Arrêt Société des films Lutetia, CE 18 décembre 1959 (Police municipale – Cinéma)

Par des arrêtés, le maire de Nice interdisait la projection de certains films revêtus du via ministériel de contrôle auxquels le maire reprochait d’être contraire à la décence et aux bonnes mœurs. En attaquant ces arrêtés, les sociétés productrices posaient le problème des pouvoirs des maires et des préfets à l’égard des films cinématographiques revêtus du visa ministériel de contrôle.

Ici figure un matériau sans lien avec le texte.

(* ===== verification/Console.v ===== *)
(** The console: console.c, uart.c and proc.c [procdump].

    Output goes to the screen, an array of cells with the cursor position the
    video hardware keeps, and to the serial port.  Input is edited in a ring
    buffer with three counters: [r..w] are the bytes a reader may take and
    [w..e] the line being edited.  A call of [consoleintr] is given what its
    argument [getc] returns, call after call. *)

From Stdlib Require Import Ascii.
From S2P Require Import Prelude Params Ring CString Spinlock Mmu Kalloc Vm BlockDev Bio Log Fs Dir Kernel Proc Pipe Printf.

(** The bytes of a string literal. *)
Fixpoint bytes (s : string) : list Z :=
  match s with
  | EmptyString => []
  | String c s' => Z.of_nat (nat_of_ascii c) :: bytes s'
  end.

(** ** Output *)

Definition set_cons_lock (x : bool) (c : console) : console :=
  mkconsole x (locking c) (panicked c) (crt c) (cursor c) (uart c) (uart_out c) (inp c).
Definition set_locking (x : bool) (c : console) : console :=
  mkconsole (cons_lock c) x (panicked c) (crt c) (cursor c) (uart c) (uart_out c) (inp c).
Definition set_panicked (x : bool) (c : console) : console :=
  mkconsole (cons_lock c) (locking c) x (crt c) (cursor c) (uart c) (uart_out c) (inp c).
Definition set_crt (x : list Z) (c : console) : console :=
  mkconsole (cons_lock c) (locking c) (panicked c) x (cursor c) (uart c) (uart_out c) (inp c).
Definition set_cursor (x : Z) (c : console) : console :=
  mkconsole (cons_lock c) (locking c) (panicked c) (crt c) x (uart c) (uart_out c) (inp c).
Definition set_uart_out (x : list Z) (c : console) : console :=
  mkconsole (cons_lock c) (locking c) (panicked c) (crt c) (cursor c) (uart c) x (inp c).
Definition set_inp (x : input) (c : console) : console :=
  mkconsole (cons_lock c) (locking c) (panicked c) (crt c) (cursor c) (uart c) (uart_out c) x.

(** uart.c [uartputc].  The wait for the transmitter is bounded by 128 polls
    and the byte is sent in any case. *)
Definition uartputc (c : Z) : M console unit :=
  modify (fun s => if uart s then set_uart_out (uart_out s ++ [u8 c]) s else s).

Definition BACKSPACE : Z := 256.

(** [crt[i] = v] *)
Definition crt_set (i v : Z) : M console unit :=
  l <- gets crt ;;
  if (0 <=? i) && (i <? Z.of_nat (length l)) then modify (set_crt (<[Z.to_nat i := v]> l)) else fault "crt".

(** The scroll in console.c [cgaputc]: rows 1 to 23 move up by one, and the
    cells from the new position to the end of row 23 are cleared. *)
Definition scroll (pos : Z) : M console Z :=
  modify (fun s => set_crt (splice 0 (slice 80 (23 * 80) (crt s)) (crt s)) s) ;;
  let pos := pos - 80 in
  if 24 * 80 <? pos then fault "crt" else
  modify (fun s => set_crt (splice (Z.to_nat pos) (replicate (Z.to_nat (24 * 80 - pos)) 0) (crt s)) s) ;;
  ret pos.

(** console.c [cgaputc].  The two halves of the cursor position go through the
    video ports, a byte each. *)
Definition cgaputc (c : Z) : M console unit :=
  pos <- gets cursor ;;
  pos <- (if c =? 10 then ret (pos + (80 - pos mod 80))
          else if c =? BACKSPACE then ret (if 0 <? pos then pos - 1 else pos)
          else crt_set pos (Z.lor (Z.land c 255) 1792) ;; ret (pos + 1)) ;;
  pos <- (if 24 <=? pos / 80 then scroll pos else ret pos) ;;
  modify (set_cursor (u16 pos)) ;;
  crt_set pos (Z.lor 32 1792).

(** console.c [consputc].  After a panic of another CPU the caller spins for
    ever with interrupts off. *)
Definition consputc (c : Z) : M console unit :=
  p <- gets panicked ;;
  if p then panic "frozen" else
  (if c =? BACKSPACE then uartputc 8 ;; uartputc 32 ;; uartputc 8 else uartputc c) ;;
  cgaputc c.

Definition liftc {A} (m : M console A) : M kx A := zoom con set_con m.

Definition acquire_cons : M kx unit :=
  acquire (fun s => cons_lock (con s)) (fun b s => set_con (set_cons_lock b (con s)) s).
Definition release_cons : M kx unit :=
  release (fun s => cons_lock (con s)) (fun b s => set_con (set_cons_lock b (con s)) s).

Definition kputc (c : Z) : M kx unit := liftc (consputc c).

(** console.c [cprintf] *)
Definition cprintf (cstr : Z -> list Z) (fmt : list Z) (args : list Z) : M kx unit :=
  l <- gets (fun s => locking (con s)) ;;
  when l acquire_cons ;;
  cprintf_loop kputc cstr fmt args ;;
  when l release_cons.

(** console.c [panic] on CPU [id], with the return addresses [pcs] that
    [getcallerpcs] found; the message is used as a format.  The loop at the end
    is the result [Panic]. *)
Definition kpanic {A} (id : Z) (pcs : list Z) (msg : string) : M kx A :=
  liftc (modify (set_locking false)) ;;
  cprintf (fun _ => []) (bytes "cpu%d: panic: ") [id] ;;
  cprintf (fun _ => []) (bytes msg) [] ;;
  cprintf (fun _ => []) [10] [] ;;
  for_each pcs (fun pc => cprintf (fun _ => []) (bytes " %p") [pc]) ;;
  liftc (modify (set_panicked true)) ;;
  panic msg.

(** proc.c [procdump].  The addresses 1 and 2 stand for the two strings of a
    line, the process's state and its name. *)
Definition state_name (x : procstate) : list Z :=
  match x with
  | UNUSED => bytes "unused"
  | EMBRYO => bytes "embryo"
  | SLEEPING => bytes "sleep "
  | RUNNABLE => bytes "runble"
  | RUNNING => bytes "run   "
  | ZOMBIE => bytes "zombie"
  end.
Fixpoint until_nul (l : list Z) : list Z :=
  match l with [] => [] | c :: l' => if c =? 0 then [] else c :: until_nul l' end.
Definition CTX_EBP : Z := 12.
Definition procdump1 (i : nat) : M kx unit :=
  p <- get_proc i ;;
  if is_state UNUSED p then ret tt else
  cprintf (fun a => if a =? 1 then state_name (p_state p) else until_nul (p_name p))
    (bytes "%d %s %s") [u32 (p_pid p); 1; 2] ;;
  (if is_state SLEEPING p then
     m <- gets (fun s => pm (km s)) ;;
     let pc := getcallerpcs (u32 (ld_long (p_context p + CTX_EBP) m + 8)) m in
     for_each (until_nul pc) (fun a => cprintf (fun _ => []) (bytes " %p") [a])
   else ret tt) ;;
  cprintf (fun _ => []) [10] [].
Definition procdump : M kx unit := for_each (seq 0 NPROC) procdump1.

(** ** Input *)

Definition acquire_input : M kx unit :=
  acquire (fun s => in_lock (inp (con s)))
    (fun b s => set_con (set_inp (mkinput b (in_buf (inp (con s))) (in_r (inp (con s))) (in_w (inp (con s))) (in_e (inp (con s)))) (con s)) s).
Definition release_input : M kx unit :=
  release (fun s => in_lock (inp (con s)))
    (fun b s => set_con (set_inp (mkinput b (in_buf (inp (con s))) (in_r (inp (con s))) (in_w (inp (con s))) (in_e (inp (con s)))) (con s)) s).

Definition get_input : M kx input := gets (fun s => inp (con s)).
Definition put_input (i : input) : M kx unit := modify (fun s => set_con (set_inp i (con s)) s).

(** [input.e--] *)
Definition unedit (i : input) : input := mkinput (in_lock i) (in_buf i) (in_r i) (in_w i) (u32 (in_e i - 1)).

(** The loop of control-U; the line being edited has at most [INPUT_BUF]
    bytes. *)
Fixpoint kill_line (fuel : nat) : M kx unit :=
  i <- get_input ;;
  if negb (in_e i =? in_w i) &&
     negb (in_buf i !!! Z.to_nat (u32 (in_e i - 1) mod INPUT_BUF) =? 10) then
    match fuel with
    | O => fault "consoleintr: kill line"
    | S f => put_input (unedit i) ;; kputc BACKSPACE ;; kill_line f
    end
  else ret tt.

(** One round of the loop of console.c [consoleintr]. *)
Definition consoleintr1 (c : Z) : M kx unit :=
  if c =? 16 then procdump
  else if c =? 21 then kill_line (Z.to_nat INPUT_BUF)
  else if (c =? 8) || (c =? 127) then
    i <- get_input ;;
    if negb (in_e i =? in_w i) then put_input (unedit i) ;; kputc BACKSPACE else ret tt
  else
    i <- get_input ;;
    if negb (c =? 0) && (u32 (in_e i - in_r i) <? INPUT_BUF) then
      let c := if c =? 13 then 10 else c in
      put_input (mkinput (in_lock i) (<[Z.to_nat (in_e i mod INPUT_BUF) := u8 c]> (in_buf i))
                   (in_r i) (in_w i) (u32 (in_e i + 1))) ;;
      kputc c ;;
      i <- get_input ;;
      if (c =? 10) || (c =? 4) || (in_e i =? u32 (in_r i + INPUT_BUF)) then
        put_input (mkinput (in_lock i) (in_buf i) (in_r i) (in_e i) (in_e i)) ;;
        wakeup ChInput
      else ret tt
    else ret tt.

(** console.c [consoleintr]; [cs] are the results of [getc] before the first
    negative one. *)
Definition consoleintr (cs : list Z) : M kx unit :=
  acquire_input ;; for_each cs consoleintr1 ;; release_input.

(** console.c [consoleread], from the test of its loop on, with [n] bytes still
    to be read out of [target].  Every round reads a byte, so [n] rounds are
    enough.  It returns the bytes, and the value of the call. *)
Fixpoint consoleread_loop (n : nat) (target : Z) : M kx (Z * list Z) :=
  match n with
  | O => release_input ;; ret (target, [])
  | S n' =>
      i <- get_input ;;
      if in_r i =? in_w i then
        k <- killed ;;
        if k then release_input ;; ret (-1, [])
        else sleep ChInput (Some release_input)
      else
        let c := in_buf i !!! Z.to_nat (in_r i mod INPUT_BUF) in
        if c =? 4 then
          put_input (mkinput (in_lock i) (in_buf i)
                       (if Z.of_nat n <? target then u32 (u32 (in_r i + 1) - 1) else u32 (in_r i + 1)) (in_w i) (in_e i)) ;;
          release_input ;; ret (target - Z.of_nat n, [])
        else
          put_input (mkinput (in_lock i) (in_buf i) (u32 (in_r i + 1)) (in_w i) (in_e i)) ;;
          if c =? 10 then release_input ;; ret (target - Z.of_nat n', [c])
          else
            r <- consoleread_loop n' target ;;
            ret (r.1, c :: r.2)
  end.
(** The first segment; for a negative [n] the loop ends at once with 0. *)
Definition consoleread_start (n : Z) : M kx (Z * list Z) :=
  acquire_input ;; consoleread_loop (Z.to_nat n) (Z.max 0 n).
(** After a wakeup, with [n] bytes left. *)
Definition consoleread_resume (n : nat) (target : Z) : M kx (Z * list Z) :=
  sleep_end (Some acquire_input) ;; consoleread_loop n target.

Section devices.
Context `{BlockDev}.
Abbreviation FS := (M (fsst kx)).

(** console.c [consoleread] *)
Definition consoleread (ip : nat) (n : Z) : FS (Z * list Z) :=
  iunlock ip ;;
  r <- liftk (consoleread_start n) ;;
  ilock ip ;;
  ret r.

(** console.c [consolewrite] *)
Definition consolewrite (ip : nat) (src : list Z) (n : Z) : FS Z :=
  iunlock ip ;;
  liftk (acquire_cons ;; for_each (take (Z.to_nat n) src) kputc ;; release_cons) ;;
  ilock ip ;;
  ret n.

(** console.c [consoleinit]: the entry of [devsw], and the console's locks;
    the keyboard's interrupt is enabled at the interrupt controllers. *)
Definition consoleinit (devsw : Z -> devops (E := kx)) : M kx (Z -> devops (E := kx)) :=
  liftc (modify (set_cons_lock false)) ;;
  i <- get_input ;;
  put_input (mkinput false (in_buf i) (in_r i) (in_w i) (in_e i)) ;;
  liftc (modify (set_locking true)) ;;
  ret (fun k => if k =? CONSOLE then mkdevops (Some consoleread) (Some consolewrite) else devsw k).
End devices.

Deux questions se posaient :

  • L’institution d’un contrôle confié au pouvoir central a-t-elle pour conséquence d’exclure l’exercice des pouvoirs de police des maires et des préfets ?
  • Dans la négative, quelle est l’étendue des pouvoirs des maires et des préfets, et notamment, pour quels motifs pourraient-ils interdire la projection de certains films ?

Le premier point ne fait pas de difficulté, et l’exercice d’un pouvoir de police par l’autorité supérieure ne fait pas obstacle à l’intervention de l’autorité locale et particulièrement du maire lorsque des circonstances locales justifient qu’une mesure plus restrictive que celle qui vaut sur le plan national soit prise. Appliqué d’abord au concours entre deux polices générales, ce principe l’est également pour le concours entre police générale et police spéciale.

Reste à déterminer les motifs pour lesquels l’intervention des autorités locales est possible. Le premier est classique, c’est la menace d’un trouble sérieux. Cet éventualité concernant la projection d’un film est assez théorique, aussi c’est sur le second motif que l’attention doit être portée. Le second est l’immoralité. Ce motif peut être valable, s’il est accompagné de circonstances locales particulières.